An intracranial aneurysm is a weak, bulging spot on the wall of a brain artery. The aneurysm may eventually rupture, allowing blood to escape into the area around the brain (subarachnoid hemorrhage). When that happens, advanced surgical treatment is often required. Treatment options include surgical clipping, coiling and bypass.
Unruptured brain aneurysms often have no symptoms. The Brain Aneurysm Foundation estimates that 6 million Americans have an unruptured brain aneurysm that has gone undiagnosed. When an aneurysm does rupture, the foundation says, about 15 percent of the victims die before reaching a hospital. Ruptured brain aneurysms are fatal in about 30 to 40 percent of cases. Of those who survive, about 66 percent suffer some permanent neurological defect.
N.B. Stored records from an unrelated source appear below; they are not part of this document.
(** * Properties *)

(** C20: a batch settles its images, whatever requests and responses are lost
    and whatever the registries answer.  Let its destinations be distinct, none
    of them with a report already queued, and let the worker have the token and the
    address of its manager and the name of its pod.  Every image that was waiting is
    reported on in exactly one call of Report, and as a success only when the
    last two things the worker did before the report were a copy of the image that
    succeeded and, after it, reading back the reported digest from where that
    copy went.  When some attempt of the report reached the
    manager, the image is Mirrored, or Failed with the error and exactly one
    more retry used up even if all three attempts arrived, and no longer in
    flight; when none did, it is as before.  Images not in the batch are not
    touched. *)
Theorem RunBatch_settles {reg} `{RegistryIO reg} `{!ErrorTexts} ev valid_url s items w drain_ev :
  let m := w_mgr w in
  sc_Token s = workerToken m → sc_ManagerURL s ≠ "" → sc_PodName s ≠ "" → NoDup (map b_Dest items) →
  (∀ r, r ∈ statusQueue m → req_Destination r ∉ map b_Dest items) →
  let w' := (RunBatch ev valid_url s items w).2 in
  let m' := drainStatusQueueLocked drain_ev (w_mgr w') in
  ∃ blk, w_log w' = w_log w ++ blk ∧
  (∀ d, d ∉ map b_Dest items → (∀ r, r ∈ statusQueue m → req_Destination r ≠ d) →
     imageState m' !! d = imageState m !! d ∧ inProgress m' !! d = inProgress m !! d) ∧
  (∀ it e, it ∈ items → imageState m !! b_Dest it = Some e → State e = statePending →
     ∃ pre body req arrived acked post, blk = pre ++ body ++ Reported req arrived acked :: post ∧
       unreported (b_Dest it) (pre ++ body ++ post) ∧ req_Destination req = b_Dest it ∧ (acked = true → arrived = true) ∧
       (req_Error req = "" → copied (b_Source it) (b_Dest it) (req_Digest req) body) ∧
       if arrived : bool then
         ∃ e', imageState m' !! b_Dest it = Some e' ∧ inProgress m' !! b_Dest it = None ∧
           (req_Error req = "" → State e' = stateMirrored) ∧
           (req_Error req ≠ "" → State e' = stateFailed ∧ LastError e' = req_Error req ∧ RetryCount e' = wrap64 (RetryCount e + 1))
       else imageState m' !! b_Dest it = Some e ∧ inProgress m' !! b_Dest it = inProgress m !! b_Dest it).
Proof.
  intros m Htok Hurl Hpod Hnd Hq w' m'.
  set (D := λ d, ∀ r, r ∈ statusQueue m → req_Destination r ≠ d).
  assert (Hend : ∃ o' blk, w_log w' = w_log w ++ blk ∧ wview m D o' w' ∧ (∀ d, d ∉ map b_Dest items → o' d = None) ∧
    ∀ it e, it ∈ items → imageState m !! b_Dest it = Some e → State e ≠ stateMirrored →
      settled_by o' blk (b_Source it) (b_Dest it)).
  { subst w'. unfold RunBatch. destruct items as [|first items'].
    { exists (λ _, None), []. rewrite app_nil_r. split_and!; [done| |done|by intros ?? []%elem_of_nil].
      split; [done|]. intros d Hd. by split_and!. }
    set (items := first :: items') in *. set (c := NewClient (b_Dest first)).
    assert (Hplan : let '(sources, dests, w1) := planWithMirrorClient c (map b_Source items) (map b_Dest items) w in
      zip sources dests ≡ₚ zip (map b_Source items) (map b_Dest items) ∧ w_mgr w1 = m ∧ w_log w1 = w_log w).
    { unfold planWithMirrorClient. destruct (negb _); [done|].
      pose proof (PlanMirrorOrder_permutes (λ src, if IsChartSource src then ∅ else extractBlobDigests c (w_reg w) src)
        (map b_Source items) (map b_Dest items)) as Hp. rewrite !length_map in Hp. specialize (Hp eq_refl).
      destruct (PlanMirrorOrder _ _ _) as [srcs dsts]. destruct Hp as [Hp _]. by split_and!. }
    destruct (planWithMirrorClient _ _ _ _) as [[sources dests] w1]. destruct Hplan as (Hp & Hm1 & Hl1).
    assert (Hzip : zip (map b_Source items) (map b_Dest items) = map (λ it, (b_Source it, b_Dest it)) items).
    { clear. induction items as [|it l IH]; cbn; [done|]. by rewrite IH. }
    rewrite Hzip in Hp.
    assert (Hsnd : (zip sources dests).*2 ≡ₚ map b_Dest items).
    { rewrite Hp. clear. induction items as [|it l IH]; cbn; [done|]. by f_equiv. }
    pose proof (batch_loop_view ev valid_url s m D Htok Hurl Hpod (zip sources dests) (λ _, None) 0 c false w1) as Hb.
    destruct (batch_loop _ _ _ _ _ _ _ _) as [failed w2]. cbn [snd]. destruct Hb as (o' & blk & Hl & Hv & Hout & Hset).
    - by rewrite Hsnd.
    - intros d Hd. rewrite Hsnd in Hd. split; [|done]. intros r Hr <-. by apply (Hq r Hr).
    - split; [by rewrite Hm1|]. intros d Hd. rewrite Hm1. by split_and!.
    - exists o', blk. split_and!; [by rewrite Hl, Hl1|done| |].
      + intros d Hd. apply (Hout d). by rewrite Hsnd.
      + intros it e Hit. apply Hset. rewrite Hp. apply list_elem_of_fmap. by exists it. }
  destruct Hend as (o' & blk & Hl & [Hc Hv] & Hout & Hset). exists blk. split; [done|].
  assert (Hdr : ∀ d, D d → dview m d (o' d) m' ∧ statusQueue m' = []).
  { intros d Hd. destruct (drained_view m drain_ev d (o' d) (w_mgr w') Hc (Hv d Hd)) as (? & _ & ?). done. }
  split.
  - intros d Hd HD. destruct (Hdr d HD) as [Hdv _]. rewrite Hout in Hdv by done. by destruct Hdv as (? & ? & _).
  - intros it e Hit He Hs. destruct (Hset it e Hit He) as (pre & body & req & arr & ack & post & Hin & Hun & Hd & Ha & Ho & Hcp); [by rewrite Hs|].
    destruct (Hdr (b_Dest it)) as [Hdv Hempty].
    { intros r Hr Hrd. apply (Hq r Hr). rewrite Hrd. apply list_elem_of_fmap. by exists it. }
    exists pre, body, req, arr, ack, post. split_and!; [done..|]. rewrite Ho in Hdv. destruct arr.
    + destruct Hdv as (_ & _ & [[_ Hbad]|(Hip & ev1 & m1 & _ & E)]); [rewrite Hempty in Hbad; by apply elem_of_nil in Hbad|].
      rewrite He in E. cbn in E. eexists. split_and!; [exact E|done|apply (reported_pending ev1 m1 req e Hs)..].
    + destruct Hdv as (E1 & E2 & _). by rewrite E1.
Qed.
The researchers, by performing a genomewide association analysis in a discovery sample of Caucasian ancestry, identified evidence of association of intracranial aneurysms with a region of chromosome 7, one of 23 chromosome pairs in the human body. Additionally, they replicated evidence of association with IA in chromosome 9, which was reported previously to be associated with IA.
"The chromosome 7 region, while newly associated with intracranial aneurysm, was previously associated with ischemic stroke and large vessel ischemic stroke, suggesting a possible genetic and vascular link between these stroke subtypes and intracranial aneurysm," says Broderick.
"As for chromosome 9, we've reconfirmed that it's the location of the area most strongly associated with intracranial aneurysm." This region on chromosome 9 has also been linked to ischemic stroke related to large artery disease.
Broderick notes that it's important to gain a better and more complete understanding of the gene variations that lead to aneurysm.
"If we identify people who have a stronger family risk for aneurysm, we can make it very clear to them that they must avoid other risk factors such as smoking and high blood pressure," he says.
Also, he said, people with an elevated genetic risk factor might be encouraged to undergo brain imaging to make sure no aneurysms are developing.